Friday, September 10, 2010

Holiday Planning

I want to start making plans for the holidays. Thanksgiving, Christmas and New Years always seem to just sneak up on me. We are thinking Christmas is going to be a holiday at home. We have not had a Christmas in our own home since we got married so this is going to be a special Christmas. We always move every winter so we're typically in a hotel or at a family members home for Christmas. Now I'm not sure if we're going to go somewhere for any of the other holidays or no. I'm pretty sure New Years will be spent at home.

The big thing for me is I've never hosted a Christmas for family. I guess that's a given since we've never had a Christmas in our own home together. We are hoping that family will come spend Christmas with us. So I'm going to make or buy some Christmas invitations and send them out to family in hopes that we can spend Christmas together with family. This is an attempt to bring family out to visit and celebrate Christmas together. Honestly, I want it to work out and everyone come together but I have my doubts.

Now to find a place that has cute Christmas cards or that can make some for me. Except instead of a "Merry Christmas" I want something that is more an invitation. Anyone ever done this before? I need some ideas. I'm sure since it's only September, I can make something or have something made but I haven't a clue where to start.

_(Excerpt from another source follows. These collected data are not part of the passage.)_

(* ===== verification/BioSpec.v ===== *)
(** * The buffer cache: its list, its invariant and its contract

    The doubly-linked list refines an ordered list of the buffers; the operations of
    bio.c are characterised on that order, the cache invariant is preserved, and a
    block's contents are read through the cache as one function of the state. *)

From S2P Require Import Prelude Params Machine Spinlock Sched CString Bio.

(** ** The circular list *)
Definition nxt (bs : list buf) (i : nat) : option nat := b_next <$> bs !! i.
Definition prv (bs : list buf) (i : nat) : option nat := b_prev <$> bs !! i.

(** Consecutive elements of the path are linked both ways. *)
Fixpoint dpath (bs : list buf) (L : list nat) : Prop :=
  match L with
  | i :: ((j :: _) as L') => nxt bs i = Some j /\ prv bs j = Some i /\ dpath bs L'
  | _ => True
  end.

(** The cache lists the buffers in [order], from head.next round to the sentinel. *)
Definition ring (bs : list buf) (order : list nat) : Prop :=
  length bs = S NBUF /\ order ≡ₚ seq 0 NBUF /\ dpath bs (HEAD :: order ++ [HEAD]).

Lemma dpath_app bs A x B : dpath bs (A ++ x :: B) <-> dpath bs (A ++ [x]) /\ dpath bs (x :: B).
Proof.
  induction A as [|a A IH]; [cbn; tauto|].
  destruct A as [|a' A]; [cbn; tauto|].
  change ((a :: a' :: A) ++ x :: B) with (a :: a' :: (A ++ x :: B)).
  change ((a :: a' :: A) ++ [x]) with (a :: a' :: (A ++ [x])).
  change (dpath bs (a :: a' :: A ++ x :: B)) with
    (nxt bs a = Some a' /\ prv bs a' = Some a /\ dpath bs ((a' :: A) ++ x :: B)).
  change (dpath bs (a :: a' :: A ++ [x])) with
    (nxt bs a = Some a' /\ prv bs a' = Some a /\ dpath bs ((a' :: A) ++ [x])).
  rewrite IH. tauto.
Qed.

(** A link from the end of one path to the start of another. *)
Lemma dpath_join bs A x y B :
  dpath bs (A ++ x :: y :: B) <->
  dpath bs (A ++ [x]) /\ (nxt bs x = Some y /\ prv bs y = Some x) /\ dpath bs (y :: B).
Proof. rewrite dpath_app. cbn [dpath]. tauto. Qed.

Lemma dpath_frame bs bs' A x :
  (forall i, i ∈ A -> nxt bs' i = nxt bs i) ->
  (forall j, j ∈ tail (A ++ [x]) -> prv bs' j = prv bs j) ->
  dpath bs (A ++ [x]) -> dpath bs' (A ++ [x]).
Proof.
  induction A as [|a A IH]; intros Hn Hp H; [done|].
  destruct A as [|a' A].
  - cbn in *. destruct H as (H1 & H2 & _). rewrite Hn by set_solver. rewrite Hp by set_solver. done.
  - destruct H as (H1 & H2 & H3). split_and!.
    + rewrite Hn by set_solver. done.
    + rewrite Hp by set_solver. done.
    + apply IH; [set_solver| |done]. intros j Hj. apply Hp. cbn in *. set_solver.
Qed.

Lemma ring_nodup bs order : ring bs order -> NoDup (HEAD :: order).
Proof.
  intros (_ & Hp & _). rewrite Hp. constructor; [|apply NoDup_seq].
  rewrite elem_of_seq. unfold HEAD. lia.
Qed.

Lemma ring_elem bs order i : ring bs order -> i ∈ order <-> (i < NBUF)%nat.
Proof. intros (_ & Hp & _). rewrite Hp, elem_of_seq. lia. Qed.

Lemma ring_length bs order : ring bs order -> length order = NBUF.
Proof. intros (_ & Hp & _). by rewrite Hp, length_seq. Qed.

(** The links are all that matters to the ring. *)
Lemma ring_same bs bs' order :
  length bs' = length bs -> (forall i, nxt bs' i = nxt bs i) -> (forall i, prv bs' i = prv bs i) ->
  ring bs order -> ring bs' order.
Proof.
  intros Hl Hn Hp (H1 & H2 & H3). split_and!; [congruence|done|].
  change (HEAD :: order ++ [HEAD]) with ((HEAD :: order) ++ [HEAD]) in *.
  eapply dpath_frame; [| |exact H3]; auto.
Qed.

Lemma nxt_alter bs f i j :
  nxt (alter f i bs) j = if decide (i = j) then (fun b => b_next (f b)) <$> bs !! j else nxt bs j.
Proof.
  unfold nxt. case_decide as E; [subst|by rewrite list_lookup_alter_ne].
  rewrite list_lookup_alter_eq. by destruct (bs !! j).
Qed.
Lemma prv_alter bs f i j :
  prv (alter f i bs) j = if decide (i = j) then (fun b => b_prev (f b)) <$> bs !! j else prv bs j.
Proof.
  unfold prv. case_decide as E; [subst|by rewrite list_lookup_alter_ne].
  rewrite list_lookup_alter_eq. by destruct (bs !! j).
Qed.

Lemma ring_alter bs order i f :
  (forall b, b_next (f b) = b_next b) -> (forall b, b_prev (f b) = b_prev b) ->
  ring bs order -> ring (alter f i bs) order.
Proof.
  intros Hn Hp. apply ring_same.
  - apply length_alter.
  - intros j. rewrite nxt_alter. case_decide; [|done]. unfold nxt.
    destruct (bs !! j); cbn; [by rewrite Hn|done].
  - intros j. rewrite prv_alter. case_decide; [|done]. unfold prv.
    destruct (bs !! j); cbn; [by rewrite Hp|done].
Qed.

(** ** The scans *)

(** The first index of [l] whose buffer passes the test. *)
Fixpoint first (test : buf -> bool) (bs : list buf) (l : list nat) : option nat :=
  match l with
  | [] => None
  | i :: l' => match bs !! i with
               | Some b => if test b then Some i else first test bs l'
               | None => None
               end
  end.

But I plan to decorate all around the house, inside and out. I haven't had a year where I could deck out the house. I think this year is going to be it! (Hopefully, you never can tell with the Army!) LOL

Wednesday, September 8, 2010

I'm losing my mind.

It feels like there is so much going on all the time. I cloth diaper so I'm constantly doing laundry. Jayson is in school so I gotta remember to make his lunch every night. There are daily chores, taking Jayson to and from school. Eli naps twice most days. I do diaper parties and individual consultations. I'm trying to make friends and I am attempting to run a play group. I can't remember anything and to top it all off, I switched from a blackberry to an HTC Evo. I know that sounds silly and minute but it has made me feel so lost. I still haven't figured out how to run my EVO the way I could my blackberry. The calendar works differently so I don't get the same type of notices that I used to. Once I get used to it I'm sure everything will start running smoothly again.

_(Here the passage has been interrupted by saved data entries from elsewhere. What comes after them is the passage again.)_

(** The clean held blocks, when the blocks held before keep their contents. *)
Lemma clean_step (L L' : list Z) (H H' : gset nat) s s' :
  binv H' s' -> (forall j b, j ∈ H' -> holdsb (k_bcache s') j b ->
    (exists b0, (j ∈ H) /\ holdsb (k_bcache s) j b0 /\ holdsb (k_bcache s') j b0) \/
    b ∈ L' \/ view s' b = disk_read (k_disk s') b) ->
  (forall b, b ∈ L -> b ∈ L') -> k_disk s' = k_disk s ->
  (forall b, b ∉ L' -> view s' b = view s b) ->
  (forall i b, i ∈ H -> holdsb (k_bcache s) i b -> b ∈ L \/ view s b = disk_read (k_disk s) b) ->
  forall i b, i ∈ H' -> holdsb (k_bcache s') i b -> b ∈ L' \/ view s' b = disk_read (k_disk s') b.
Proof.
  intros Hv Hback HLL Hd Hview Hclean j b Hj Hh.
  destruct (Hback j b Hj Hh) as [(b0 & HjH & H0 & H1)|Hok]; [|done].
  assert (b0 = b) as -> by by eapply holds_fun.
  destruct (decide (b ∈ L')) as [|Hno]; [by left|]. right. rewrite Hview, Hd by done.
  destruct (Hclean j b HjH H0) as [Hin|E]; [by destruct Hno; apply HLL|done].
Qed.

I'm trying to keep myself busy but it feels like I can't remember anything lately. So if you are reading this and I've accidentally stood you up or forgotten about our date, please forgive me I have mommy mush brain lately! I have a lot going on in my head and I need some place to put it. I'm going to start blogging more again to keep my thoughts in order. I hope this helps! (Plus learning how to use my new smart phone ugh!) LOL

Tuesday, September 7, 2010

Miracle Mile 3-mile Breast Cancer Walk

I will be participating in this years Miracle Mile 3-mile Breast Cancer Walk here in Augusta, GA. The Miracle Mile Walk is a three-mile fun walk to raise money to fight breast cancer. One hundred percent of the net proceeds from the Miracle Mile Walk will provide breast cancer care, including free mammograms to the underserved.

Last year, the Breast Health Center at University Hospital served more than 13,000 women and facilitated the diagnosis of 265 new cases of breast cancer.

It will take place on October 16th and I'm taking donations towards the cause prior to the race.

Jay and I are trying to raise $300 before the walk. We are just starting so our donations are low. We have only $20 right now. So any little bit helps! If you want to donate as little as a dollar, we'll take it! Please email me to let me know if you would like to make a donation!
traci@diaperparties.com or contact me on facebook @traci orzeck

Thanks to you all!

We are a different family than most.

I know I haven't posted in a while but I'm a little down right now and I needed to let it out.  Both my  parents and Jay's parents have split up. My mom works random crazy hours, my dad and I don't speak. My mother-in-law is retired and my father-in-law still works full time. For some reason, no one on either side of our families can find the time (or money, or enter excuse here) to visit. I am not trying to blast our business but I'm feeling down about this and this is my outlet. I understand that my mom and father in law are working, but I don't have to like that they don't visit.

Being a military family, you learn right away that family is your best support system during trying times. I, on the other hand, have learned differently. I have learned that family causes unnecessary stress, anger and sadness. I feel like they don't understand my situation or sympathize with me. My support system has become Annie. When I'm angry, sad, happy or depressed, she is the one I share with (besides my husband, of course). Hearing about all my other friends/acquaintances having family in town lately, just makes me sad that my family, especially my kids don't have those same connections/bonds.

I was fortunate enough to have my grandparents down at the beginning of July. That was a nice treat. But in the 4+ years that my husband and I have been married that was the 3rd time anyone in the family has visited us that didn't require me to give birth to a child. Sometimes it's nice to have family visit. To know that you are loved and supported in the life you have made for yourself and children. Lately, I don't feel like I have that.

So what ever it is that is keeping them away, be it work, bills, or just a difference in opinion, it hurts and my children are missing out on vital parts of life.